Automated detection of dust clouds, sources, and direction from NOAA-AVHRR satellite imagery
This research is mainly focused on automatically locating dust sources and estimating their transport direction in NOAA-AVHRR images. Applications of AVHRR images may include agricultural assessment, producing maps of large area, and to retrieve various geophysical parameters. The AVHRR simultaneously records five bands of data, in our research, we focused on bands four and five since these wavelengths highlight the absorption and subsequent emission of thermal radiation by the silicate particles in the dust storms. In this research, we propose a new method to detect dust clouds on satellite images. The approach we propose involves the use of an image segmentation technique known as region growing. This method starts with a set of seed points obtained from a band math image, which is known to be a good indicator of dust clouds due to physical reasons, the result will be a binary image that represents the improved dust cloud region estimate.

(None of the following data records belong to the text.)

Lemma mset_torn_witness :
  exists es w', tsteps (command_code (E := env_ms) (Sh := two_shards) None) (mkThreads (mkWorld empty_store 0 no_process) ∅) es (mkThreads w' ∅) /\
    visible es = [EInvoke 1 (mkParsedCommand (b#"MSET") [b#"a"; b#"1"; b#"b"; b#"2"] 1); EInvoke 2 (mkParsedCommand (b#"MGET") [b#"a"; b#"b"] 2);
      EReturn 2 (CmdOk (Array [bulk (b#"1"); nil_bulk])); EReturn 1 (ok_simple "OK")].
Proof.
  exact (proj1 (mset_torn (E := env_ms) (Sh := two_shards) None empty_store 0 no_process (b#"a") (b#"b") (b#"1") (b#"2")
    eq_refl eq_refl ltac:(discriminate) eq_refl eq_refl)).
Defined.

We also propose a method to locate dust sources automatically in satellite images. Previous methods were mainly based on the user manually selecting the source points in the satellite image. The method developed here uses corner detection on the boundary of the dust cloud region. Also, we propose a new technique for finding the direction of the dust transport in the dust cloud region using individual bands from the NOAA-AVHRR imagery. Multi-resolution filters and state-of-the-art directional filters, based on the Contourlet transform, are used to help us determine the direction with more precision and consistency among the relevant subimages than in previous approach. Before applying the directional filtering to the candidate region of the multispectral image, a preprocessing step involves passing the image through a nonsubsampled pyramidal transform to apply selective amplification of high frequency information. This preprocessing step enhances the directional streaks before the directional filtering used. For AVHRR images, our methodology involves applying directional filtering on bands 4 or 5. Directional filtering is applied to blocks of the image targeting a decision among 8 or 16 different angles. From the filter outputs, energy measurements are computed to find the prominent direction of the dust storm in each block. The presence of consistent prominent directions in the texture of the blocks that constitute region of the dust storm can be used as a verification of its presence.
Alkhatib, Mohammed Qassim, "Automated detection of dust clouds, sources, and direction from NOAA-AVHRR satellite imagery" (2011). ETD Collection for University of Texas, El Paso. AAI1503700.